EXERCISE
Word for word, restate the line containing "(ru_lease_seconds self)) in" and all the lines that come after it in the entries below. Include nothing from before it.

RECORDS
(** [acquisition_runtime/runner.py:619-716 AcquisitionRuntimeRunner._execute_stage] *)
Definition _execute_stage (stage : AcquisitionRuntimeStage) (cycle : RuntimeCycleSnapshot)
    (stage_snapshot : RuntimeStageSnapshot) (request : RuntimeRunRequest) (fencing_token : Z)
    (at_ : datetime) : run (option RuntimeProposal * RuntimeActionResult * decimal) :=
  let envelope := KIVOU_STAGE_COSTS stage in
  let cycle_ref := rc_cycle_ref cycle in
  let owner_ref := rq_owner_ref request in
  do! reservation := transact (fun clock db =>
    reserve_stage_cost db clock cycle_ref stage stage_snapshot envelope (ru_maximum_cost self)
      owner_ref fencing_token at_) in
  let total := rr_total_cycle_cost reservation in
  if negb (rr_accepted reservation) then ret (None, stopped BLOCKED "CYCLE_BUDGET_EXCEEDED", total)
  else
    let remaining := dec_add (dec_sub (ru_maximum_cost self) total) (rr_reserved_cost reservation) in
    do! proposal :=
      match rr_proposal reservation with
      | Some proposal => ret proposal
      | None =>
          do! proposal := lift (let! p := ru_supervisor self stage
                                            (cycle_copy cycle (rc_status cycle) (rc_next_stage cycle) total)
                                            remaining at_ in
                                proposal_validate p) in
          transact (fun clock db =>
            bind_stage_proposal db clock cycle_ref stage stage_snapshot proposal owner_ref
              fencing_token at_)
      end in
    if negb (bool_decide (rp_command proposal = stage_command stage))
    then ret (Some proposal, stopped BLOCKED "SUPERVISOR_ACTION_MISMATCH", total)
    else if negb (dec_eqb (rp_estimated_cost proposal) envelope)
    then ret (Some proposal, stopped BLOCKED "CYCLE_BUDGET_EXCEEDED", total)
    else
      do! r := run_execute owner_ref fencing_token stage proposal cycle stage_snapshot
                 (rq_allow_qa_provider_mutations request) at_ in
      if dec_ltb remaining (ra_observed_cost r)
      then ret (Some proposal,
                result_copy r FAILED (rp_estimated_cost proposal) ["OBSERVED_CYCLE_COST_EXCEEDED"], total)
      else ret (Some proposal,
                result_copy r (ra_status r) (rp_estimated_cost proposal) (ra_reason_codes r),
                dec_max total (dec_add (dec_sub total (rr_reserved_cost reservation))
                                 (ra_observed_cost r))).

(** [acquisition_runtime/runner.py:728-750 AcquisitionRuntimeRunner._stop_result]: the table. *)
Definition stop_statuses (status : RuntimeStageStatus) : option (RuntimeCycleStatus * RuntimeRunStatus) :=
  match status with
  | WAITING => Some (CycleWAITING, RunWAITING)
  | BLOCKED => Some (CycleBLOCKED, RunBLOCKED)
  | FAILED => Some (CycleFAILED, RunFAILED)
  | SUPPRESSED => Some (CycleSUPPRESSED, RunSUPPRESSED)
  | CANCELLED => Some (CycleCANCELLED, RunCANCELLED)
  | _ => None
  end.

(** ** A run *)

Definition do_finish_cycle (request : RuntimeRunRequest) (fencing_token : Z) (cycle_ref : string)
    (status : RuntimeCycleStatus) (at_ : datetime) (reason : option string) : run unit :=
  transact_ (fun clock db =>
    finish_cycle db clock cycle_ref status (rq_owner_ref request) fencing_token at_ reason).

Definition do_finish_stage (request : RuntimeRunRequest) (fencing_token : Z) (cycle_ref : string)
    (stage : AcquisitionRuntimeStage) (action_result : RuntimeActionResult) (at_ : datetime)
    (proposal : option RuntimeProposal) : run unit :=
  transact_ (fun clock db =>
    finish_stage db clock cycle_ref stage action_result (rq_owner_ref request) fencing_token at_
      proposal).

Definition do_observe_cycle (request : RuntimeRunRequest) (fencing_token : Z) (cycle_ref : string)
    (at_ : datetime) : run unit :=
  do! _ := transact (fun clock db =>
    record_cycle_observation db clock (rq_owner_ref request) cycle_ref fencing_token at_) in
  ret tt.

(** [RuntimeRunResult(...)] *)
Definition run_result (status : RuntimeRunStatus) (cycle_ref : option string)
    (stage : option AcquisitionRuntimeStage) (reason : option string) : run RuntimeRunResult :=
  lift (run_result_validate (mkRunResult status cycle_ref stage reason)).

(** [acquisition_runtime/runner.py:718-765 AcquisitionRuntimeRunner._stop_result] *)
Definition _stop_result (cycle_ref : string) (stage : AcquisitionRuntimeStage)
    (action_result : RuntimeActionResult) (request : RuntimeRunRequest) (fencing_token : Z)
    (at_ : datetime) : run RuntimeRunResult :=
  do! (cycle_status, run_status) :=
    lift (option_to_result (KeyError (stage_status_value (ra_status action_result)))
            (stop_statuses (ra_status action_result))) in
  do! reason := lift (option_to_result (LookupError "tuple index out of range")
                        (head (ra_reason_codes action_result))) in
  do! _ := do_finish_cycle request fencing_token cycle_ref cycle_status at_ (Some reason) in
  run_result run_status (Some cycle_ref) (Some stage) (Some reason).

(** The cycle is over: it succeeds. *)
Definition succeed (request : RuntimeRunRequest) (fencing_token : Z) (cycle_ref : string) (at_ : datetime)
  : run RuntimeRunResult :=
  do! _ := do_finish_cycle request fencing_token cycle_ref CycleSUCCEEDED at_ None in
  do! _ := do_observe_cycle request fencing_token cycle_ref at_ in
  do! _ := _emit_cycle cycle_ref RunCOMPLETED "CYCLE_SUCCEEDED" in
  run_result RunCOMPLETED (Some cycle_ref) None None.

(** [acquisition_runtime/runner.py:328-495 AcquisitionRuntimeRunner.run_once]: the loop over the
    stages. *)
Fixpoint run_stages (request : RuntimeRunRequest) (fencing_token : Z) (started_at : datetime)
    (cycle : RuntimeCycleSnapshot) (spent : decimal) (remaining : list AcquisitionRuntimeStage)
  : run RuntimeRunResult :=
  let cycle_ref := rc_cycle_ref cycle in
  match remaining with
  | [] => do! now := gets rt_now in succeed request fencing_token cycle_ref now
  | stage :: remaining' =>
      do! _ := set_stage stage 0 in
      do! now := _now in
      do! _ := set_now now in
      if ru_maximum_wall self * US_SECOND <=? instant now - instant started_at then
        do! _ := do_finish_cycle request fencing_token cycle_ref CycleWAITING now
                   (Some "CYCLE_TIME_BUDGET_REACHED") in
        do! _ := do_observe_cycle request fencing_token cycle_ref now in
        do! _ := _emit_cycle cycle_ref RunWAITING "CYCLE_TIME_BUDGET_REACHED" in
        run_result RunWAITING (Some cycle_ref) (Some stage) (Some "CYCLE_TIME_BUDGET_REACHED")
      else
        do! stage_snapshot := transact (fun clock db =>
          begin_stage db clock cycle_ref stage (rq_owner_ref request) fencing_token now) in
        do! _ := set_stage stage (rs_attempt_count stage_snapshot) in
        if bool_decide (rs_status stage_snapshot = WAITING)
           && match rs_retry_at stage_snapshot with Some t => dt_ltb now t | None => false end then
          do! _ := do_observe_cycle request fencing_token cycle_ref now in
          do! _ := _emit_cycle cycle_ref RunWAITING "STAGE_RETRY_NOT_DUE" in
          run_result RunWAITING (Some cycle_ref) (Some stage) (Some "STAGE_RETRY_NOT_DUE")
        else
          do! _ := do_observe_cycle request fencing_token cycle_ref now in
          do! _ := log (mkEvent "stage" "started" "STAGE_STARTED" (rs_attempt_count stage_snapshot)
                          (Some cycle_ref) (Some (stage_value stage))) in
          do! (proposal, action_result, spent) :=
            (if bool_decide (stage = PROVIDER_HANDOFF) && negb (rq_allow_qa_provider_mutations request)
             then ret (None, stopped WAITING "QA_PROVIDER_MUTATION_NOT_AUTHORIZED", spent)
             else _execute_stage stage (cycle_copy cycle CycleRUNNING (Some stage) spent)
                    stage_snapshot request fencing_token now) in
          do! checkpoint_at := _now in
          do! _ := transact_ (fun clock db =>
            heartbeat_lease db clock (rq_owner_ref request) fencing_token checkpoint_at
              (ru_lease_seconds self)) in
          do! _ := do_finish_stage request fencing_token cycle_ref stage action_result checkpoint_at
                     proposal in
          do! _ := set_now checkpoint_at in
          do! _ := _emit_stage cycle_ref stage (rs_attempt_count stage_snapshot) action_result in
          if bool_decide (ra_status action_result = SUCCEEDED)
          then run_stages request fencing_token started_at cycle spent remaining'
          else
            do! stopped := _stop_result cycle_ref stage action_result request fencing_token
                             checkpoint_at in
            do! _ := do_observe_cycle request fencing_token cycle_ref checkpoint_at in
            do! _ := _emit_cycle cycle_ref (run_status stopped)
                       (match run_reason_code stopped with
                        | Some code => if nonempty code then code else "CYCLE_STOPPED"
                        | None => "CYCLE_STOPPED"
                        end) in
            ret stopped
  end.

(** The stages from one on. *)
Definition stages_from (stage : AcquisitionRuntimeStage) : list AcquisitionRuntimeStage :=
  match list_find (eq stage) stages with Some (start, _) => drop start stages | None => [] end.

RESPONSE FOR THIS EXERCISE
              (ru_lease_seconds self)) in
          do! _ := do_finish_stage request fencing_token cycle_ref stage action_result checkpoint_at
                     proposal in
          do! _ := set_now checkpoint_at in
          do! _ := _emit_stage cycle_ref stage (rs_attempt_count stage_snapshot) action_result in
          if bool_decide (ra_status action_result = SUCCEEDED)
          then run_stages request fencing_token started_at cycle spent remaining'
          else
            do! stopped := _stop_result cycle_ref stage action_result request fencing_token
                             checkpoint_at in
            do! _ := do_observe_cycle request fencing_token cycle_ref checkpoint_at in
            do! _ := _emit_cycle cycle_ref (run_status stopped)
                       (match run_reason_code stopped with
                        | Some code => if nonempty code then code else "CYCLE_STOPPED"
                        | None => "CYCLE_STOPPED"
                        end) in
            ret stopped
  end.

(** The stages from one on. *)
Definition stages_from (stage : AcquisitionRuntimeStage) : list AcquisitionRuntimeStage :=
  match list_find (eq stage) stages with Some (start, _) => drop start stages | None => [] end.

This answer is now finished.